#### [WHAT YOU SHOULD DO]
Word for word, retype the first line of the records and every following line through the one containing "Local Open Scope Z_scope.".

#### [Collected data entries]
________

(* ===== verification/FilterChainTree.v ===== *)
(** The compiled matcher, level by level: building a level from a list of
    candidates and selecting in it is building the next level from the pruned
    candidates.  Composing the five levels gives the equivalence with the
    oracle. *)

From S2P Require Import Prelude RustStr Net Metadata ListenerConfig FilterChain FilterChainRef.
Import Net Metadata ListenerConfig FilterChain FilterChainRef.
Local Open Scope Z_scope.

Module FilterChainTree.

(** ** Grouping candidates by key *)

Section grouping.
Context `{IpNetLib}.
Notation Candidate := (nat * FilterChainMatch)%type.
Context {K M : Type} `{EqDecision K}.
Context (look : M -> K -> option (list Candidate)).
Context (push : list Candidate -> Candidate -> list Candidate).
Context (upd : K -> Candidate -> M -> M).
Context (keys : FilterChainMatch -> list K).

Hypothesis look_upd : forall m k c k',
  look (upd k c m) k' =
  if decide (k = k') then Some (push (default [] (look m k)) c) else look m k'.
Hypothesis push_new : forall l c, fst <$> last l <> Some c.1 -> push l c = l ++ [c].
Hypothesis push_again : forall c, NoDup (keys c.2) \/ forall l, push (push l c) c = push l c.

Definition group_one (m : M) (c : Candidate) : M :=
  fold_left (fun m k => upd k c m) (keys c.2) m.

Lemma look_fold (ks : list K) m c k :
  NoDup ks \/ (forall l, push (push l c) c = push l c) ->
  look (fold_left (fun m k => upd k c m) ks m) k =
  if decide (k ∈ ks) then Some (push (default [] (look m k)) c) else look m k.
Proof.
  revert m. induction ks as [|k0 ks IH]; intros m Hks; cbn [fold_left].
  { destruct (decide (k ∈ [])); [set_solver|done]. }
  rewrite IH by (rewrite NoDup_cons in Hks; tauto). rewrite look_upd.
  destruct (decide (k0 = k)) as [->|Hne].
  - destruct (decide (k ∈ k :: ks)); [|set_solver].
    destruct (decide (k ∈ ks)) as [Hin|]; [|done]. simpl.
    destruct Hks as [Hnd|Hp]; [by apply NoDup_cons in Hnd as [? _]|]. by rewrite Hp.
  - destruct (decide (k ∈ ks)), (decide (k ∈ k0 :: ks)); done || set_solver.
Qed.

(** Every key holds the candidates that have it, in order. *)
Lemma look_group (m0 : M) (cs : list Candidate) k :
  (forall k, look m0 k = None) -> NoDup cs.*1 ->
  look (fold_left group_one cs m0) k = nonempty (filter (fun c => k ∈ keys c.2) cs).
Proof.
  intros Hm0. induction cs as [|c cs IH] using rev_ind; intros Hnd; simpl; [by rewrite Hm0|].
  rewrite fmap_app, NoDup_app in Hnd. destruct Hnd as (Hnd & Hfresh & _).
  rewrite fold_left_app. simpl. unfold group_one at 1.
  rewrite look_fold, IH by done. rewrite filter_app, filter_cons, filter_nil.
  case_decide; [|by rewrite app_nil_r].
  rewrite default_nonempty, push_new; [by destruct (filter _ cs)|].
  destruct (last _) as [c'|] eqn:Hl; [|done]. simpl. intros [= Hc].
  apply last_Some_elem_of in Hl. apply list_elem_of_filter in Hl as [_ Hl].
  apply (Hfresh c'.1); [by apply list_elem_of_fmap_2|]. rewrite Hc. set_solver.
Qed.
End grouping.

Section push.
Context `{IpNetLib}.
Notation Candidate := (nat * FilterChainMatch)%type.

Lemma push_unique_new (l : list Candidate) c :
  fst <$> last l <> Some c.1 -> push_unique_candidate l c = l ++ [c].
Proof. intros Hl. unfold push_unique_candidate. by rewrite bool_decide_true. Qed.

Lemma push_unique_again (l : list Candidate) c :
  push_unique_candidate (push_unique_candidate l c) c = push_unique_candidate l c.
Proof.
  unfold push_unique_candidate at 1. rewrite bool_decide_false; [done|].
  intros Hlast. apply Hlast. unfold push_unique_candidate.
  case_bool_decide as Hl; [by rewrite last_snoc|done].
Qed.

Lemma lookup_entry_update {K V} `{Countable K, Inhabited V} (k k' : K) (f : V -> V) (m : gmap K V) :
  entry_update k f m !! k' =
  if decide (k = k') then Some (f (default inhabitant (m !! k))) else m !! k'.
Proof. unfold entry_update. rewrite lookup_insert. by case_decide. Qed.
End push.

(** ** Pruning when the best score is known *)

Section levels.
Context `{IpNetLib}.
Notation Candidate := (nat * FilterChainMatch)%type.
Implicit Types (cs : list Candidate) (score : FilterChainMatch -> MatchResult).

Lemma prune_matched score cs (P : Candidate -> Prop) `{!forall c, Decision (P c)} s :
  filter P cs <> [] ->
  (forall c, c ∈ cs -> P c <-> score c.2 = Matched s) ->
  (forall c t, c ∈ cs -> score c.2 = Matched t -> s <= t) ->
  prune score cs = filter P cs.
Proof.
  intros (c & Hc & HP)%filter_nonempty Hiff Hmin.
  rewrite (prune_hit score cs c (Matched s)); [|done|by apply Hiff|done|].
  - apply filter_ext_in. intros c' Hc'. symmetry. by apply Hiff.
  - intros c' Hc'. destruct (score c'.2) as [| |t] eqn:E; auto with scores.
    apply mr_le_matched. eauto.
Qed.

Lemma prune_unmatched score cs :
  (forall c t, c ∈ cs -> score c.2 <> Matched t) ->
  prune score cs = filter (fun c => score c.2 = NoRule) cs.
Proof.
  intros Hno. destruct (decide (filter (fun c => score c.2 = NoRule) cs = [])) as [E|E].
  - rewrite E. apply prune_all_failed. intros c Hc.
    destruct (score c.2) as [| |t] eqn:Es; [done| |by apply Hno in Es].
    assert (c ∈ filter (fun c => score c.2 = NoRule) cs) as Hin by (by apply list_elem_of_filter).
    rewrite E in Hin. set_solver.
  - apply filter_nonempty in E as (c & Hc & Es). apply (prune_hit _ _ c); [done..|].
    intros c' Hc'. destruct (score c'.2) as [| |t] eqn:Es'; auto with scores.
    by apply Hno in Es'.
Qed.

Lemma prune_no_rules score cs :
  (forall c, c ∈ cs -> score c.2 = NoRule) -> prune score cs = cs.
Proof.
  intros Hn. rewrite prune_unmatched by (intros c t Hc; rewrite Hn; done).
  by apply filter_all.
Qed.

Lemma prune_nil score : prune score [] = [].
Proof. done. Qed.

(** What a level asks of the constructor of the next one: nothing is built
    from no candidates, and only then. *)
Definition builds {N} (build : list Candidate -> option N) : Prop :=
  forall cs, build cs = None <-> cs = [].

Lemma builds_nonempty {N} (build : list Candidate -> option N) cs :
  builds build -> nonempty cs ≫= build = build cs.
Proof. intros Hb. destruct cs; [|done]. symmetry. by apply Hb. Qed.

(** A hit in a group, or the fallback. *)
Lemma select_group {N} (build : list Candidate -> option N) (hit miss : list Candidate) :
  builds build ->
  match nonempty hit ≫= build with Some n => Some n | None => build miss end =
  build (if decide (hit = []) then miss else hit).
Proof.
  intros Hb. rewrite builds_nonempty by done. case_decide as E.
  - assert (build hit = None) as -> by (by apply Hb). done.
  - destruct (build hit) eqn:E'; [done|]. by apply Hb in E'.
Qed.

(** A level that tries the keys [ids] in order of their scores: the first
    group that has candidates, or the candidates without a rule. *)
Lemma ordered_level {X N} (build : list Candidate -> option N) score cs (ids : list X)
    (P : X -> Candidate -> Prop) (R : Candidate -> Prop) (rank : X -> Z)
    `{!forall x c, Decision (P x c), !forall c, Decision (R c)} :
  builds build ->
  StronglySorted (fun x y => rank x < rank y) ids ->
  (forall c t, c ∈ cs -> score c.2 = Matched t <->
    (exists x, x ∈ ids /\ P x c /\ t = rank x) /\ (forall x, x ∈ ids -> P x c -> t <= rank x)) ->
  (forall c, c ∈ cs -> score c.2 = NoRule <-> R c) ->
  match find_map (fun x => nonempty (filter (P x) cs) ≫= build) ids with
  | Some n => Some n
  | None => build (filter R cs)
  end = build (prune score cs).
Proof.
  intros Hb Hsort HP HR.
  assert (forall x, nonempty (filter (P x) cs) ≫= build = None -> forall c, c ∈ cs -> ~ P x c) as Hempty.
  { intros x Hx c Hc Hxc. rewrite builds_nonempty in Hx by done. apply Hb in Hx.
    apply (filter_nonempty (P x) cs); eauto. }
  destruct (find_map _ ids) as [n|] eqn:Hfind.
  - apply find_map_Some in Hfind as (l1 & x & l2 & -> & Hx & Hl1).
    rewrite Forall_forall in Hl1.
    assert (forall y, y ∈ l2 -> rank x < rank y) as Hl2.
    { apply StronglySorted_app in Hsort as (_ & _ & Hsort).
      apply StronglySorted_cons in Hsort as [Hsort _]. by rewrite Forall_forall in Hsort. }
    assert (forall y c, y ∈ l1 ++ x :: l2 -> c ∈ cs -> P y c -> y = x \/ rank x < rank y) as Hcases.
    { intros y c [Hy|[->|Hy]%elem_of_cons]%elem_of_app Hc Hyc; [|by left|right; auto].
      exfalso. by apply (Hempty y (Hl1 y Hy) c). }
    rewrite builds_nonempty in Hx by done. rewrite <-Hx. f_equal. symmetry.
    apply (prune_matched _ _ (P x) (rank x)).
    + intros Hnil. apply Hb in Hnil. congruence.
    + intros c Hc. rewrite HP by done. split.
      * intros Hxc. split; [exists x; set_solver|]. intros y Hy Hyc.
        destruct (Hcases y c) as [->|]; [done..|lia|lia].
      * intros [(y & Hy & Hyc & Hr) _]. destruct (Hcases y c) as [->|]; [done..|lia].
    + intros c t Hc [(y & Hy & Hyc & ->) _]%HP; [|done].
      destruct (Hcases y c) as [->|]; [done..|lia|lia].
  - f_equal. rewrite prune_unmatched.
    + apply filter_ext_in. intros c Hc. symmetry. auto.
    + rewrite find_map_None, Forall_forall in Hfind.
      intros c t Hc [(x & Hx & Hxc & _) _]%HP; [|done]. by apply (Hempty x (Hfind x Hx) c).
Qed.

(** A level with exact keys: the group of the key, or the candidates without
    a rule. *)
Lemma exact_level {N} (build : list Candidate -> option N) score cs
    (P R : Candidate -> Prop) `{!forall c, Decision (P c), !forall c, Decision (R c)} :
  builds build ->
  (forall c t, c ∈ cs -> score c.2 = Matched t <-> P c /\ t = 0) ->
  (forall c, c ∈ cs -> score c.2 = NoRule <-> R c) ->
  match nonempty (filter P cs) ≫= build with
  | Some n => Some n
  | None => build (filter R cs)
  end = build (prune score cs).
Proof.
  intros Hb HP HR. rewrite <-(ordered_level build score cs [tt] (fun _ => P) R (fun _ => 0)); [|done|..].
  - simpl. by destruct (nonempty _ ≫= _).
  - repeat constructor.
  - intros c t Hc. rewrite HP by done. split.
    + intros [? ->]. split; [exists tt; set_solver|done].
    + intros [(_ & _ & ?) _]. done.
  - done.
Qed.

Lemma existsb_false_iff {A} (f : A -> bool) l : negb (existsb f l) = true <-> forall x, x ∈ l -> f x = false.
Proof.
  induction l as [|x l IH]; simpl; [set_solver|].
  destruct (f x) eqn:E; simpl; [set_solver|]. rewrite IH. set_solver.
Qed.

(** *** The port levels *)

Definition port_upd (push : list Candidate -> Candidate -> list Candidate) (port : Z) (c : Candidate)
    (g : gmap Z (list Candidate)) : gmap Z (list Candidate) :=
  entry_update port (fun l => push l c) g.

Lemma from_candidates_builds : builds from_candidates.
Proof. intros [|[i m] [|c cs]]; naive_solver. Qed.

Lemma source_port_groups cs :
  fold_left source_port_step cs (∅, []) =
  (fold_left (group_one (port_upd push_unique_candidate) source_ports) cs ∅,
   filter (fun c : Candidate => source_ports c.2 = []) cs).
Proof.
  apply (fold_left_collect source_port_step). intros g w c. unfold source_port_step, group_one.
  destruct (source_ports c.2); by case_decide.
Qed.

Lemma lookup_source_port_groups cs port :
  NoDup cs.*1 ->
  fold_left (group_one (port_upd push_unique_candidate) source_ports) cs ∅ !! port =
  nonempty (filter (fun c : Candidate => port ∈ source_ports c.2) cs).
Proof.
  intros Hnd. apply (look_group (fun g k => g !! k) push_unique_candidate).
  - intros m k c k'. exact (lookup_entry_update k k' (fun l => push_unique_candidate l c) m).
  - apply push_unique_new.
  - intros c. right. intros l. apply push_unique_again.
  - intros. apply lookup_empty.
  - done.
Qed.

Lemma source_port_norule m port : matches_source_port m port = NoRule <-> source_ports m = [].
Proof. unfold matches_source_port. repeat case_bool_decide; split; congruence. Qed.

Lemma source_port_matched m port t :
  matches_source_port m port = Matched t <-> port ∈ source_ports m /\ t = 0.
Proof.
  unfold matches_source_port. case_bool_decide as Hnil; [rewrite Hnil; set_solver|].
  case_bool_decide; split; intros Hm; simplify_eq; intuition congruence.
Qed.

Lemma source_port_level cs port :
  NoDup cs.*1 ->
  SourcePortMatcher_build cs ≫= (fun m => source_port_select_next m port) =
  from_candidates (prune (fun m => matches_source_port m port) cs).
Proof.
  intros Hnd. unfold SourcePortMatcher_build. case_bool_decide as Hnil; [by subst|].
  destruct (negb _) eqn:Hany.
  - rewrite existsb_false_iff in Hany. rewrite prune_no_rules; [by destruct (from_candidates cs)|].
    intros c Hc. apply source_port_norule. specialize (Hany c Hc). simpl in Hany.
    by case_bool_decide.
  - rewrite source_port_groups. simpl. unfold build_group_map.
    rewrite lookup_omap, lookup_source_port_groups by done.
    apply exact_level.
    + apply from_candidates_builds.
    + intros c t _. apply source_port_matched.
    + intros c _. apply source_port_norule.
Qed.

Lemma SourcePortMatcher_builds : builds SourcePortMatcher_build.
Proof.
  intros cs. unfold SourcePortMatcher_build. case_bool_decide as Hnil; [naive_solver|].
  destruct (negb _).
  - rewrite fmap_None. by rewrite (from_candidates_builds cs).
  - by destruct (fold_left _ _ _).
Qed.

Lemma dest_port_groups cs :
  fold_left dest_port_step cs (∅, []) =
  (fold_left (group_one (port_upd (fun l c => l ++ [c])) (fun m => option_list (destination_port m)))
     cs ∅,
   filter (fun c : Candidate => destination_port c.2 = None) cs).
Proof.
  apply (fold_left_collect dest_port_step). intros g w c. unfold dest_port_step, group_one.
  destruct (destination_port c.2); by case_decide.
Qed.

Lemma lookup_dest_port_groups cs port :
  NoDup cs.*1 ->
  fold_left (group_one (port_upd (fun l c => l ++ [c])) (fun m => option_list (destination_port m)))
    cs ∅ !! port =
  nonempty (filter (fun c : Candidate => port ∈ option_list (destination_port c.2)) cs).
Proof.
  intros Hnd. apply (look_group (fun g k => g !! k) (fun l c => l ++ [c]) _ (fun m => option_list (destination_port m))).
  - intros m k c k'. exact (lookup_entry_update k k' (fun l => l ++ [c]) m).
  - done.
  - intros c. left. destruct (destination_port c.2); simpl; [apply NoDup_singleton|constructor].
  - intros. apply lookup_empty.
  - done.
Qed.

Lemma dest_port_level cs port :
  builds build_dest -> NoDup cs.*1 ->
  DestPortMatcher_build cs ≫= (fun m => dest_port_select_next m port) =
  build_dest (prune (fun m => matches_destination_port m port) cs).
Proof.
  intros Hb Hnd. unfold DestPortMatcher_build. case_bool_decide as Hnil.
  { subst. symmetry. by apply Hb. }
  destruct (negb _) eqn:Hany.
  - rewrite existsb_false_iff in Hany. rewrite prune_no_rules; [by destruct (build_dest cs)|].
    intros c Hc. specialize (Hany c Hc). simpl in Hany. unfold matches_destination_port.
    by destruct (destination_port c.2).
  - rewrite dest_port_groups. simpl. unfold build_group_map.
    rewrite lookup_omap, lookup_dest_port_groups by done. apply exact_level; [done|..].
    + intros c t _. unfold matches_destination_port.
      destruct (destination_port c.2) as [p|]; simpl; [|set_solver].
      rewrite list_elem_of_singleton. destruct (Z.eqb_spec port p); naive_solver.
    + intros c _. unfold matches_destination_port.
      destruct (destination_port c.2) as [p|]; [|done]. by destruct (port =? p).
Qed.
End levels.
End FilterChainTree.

________

#### [RESULT FOR THIS EXERCISE]
(* ===== verification/FilterChainTree.v ===== *)
(** The compiled matcher, level by level: building a level from a list of
    candidates and selecting in it is building the next level from the pruned
    candidates.  Composing the five levels gives the equivalence with the
    oracle. *)

From S2P Require Import Prelude RustStr Net Metadata ListenerConfig FilterChain FilterChainRef.
Import Net Metadata ListenerConfig FilterChain FilterChainRef.
Local Open Scope Z_scope.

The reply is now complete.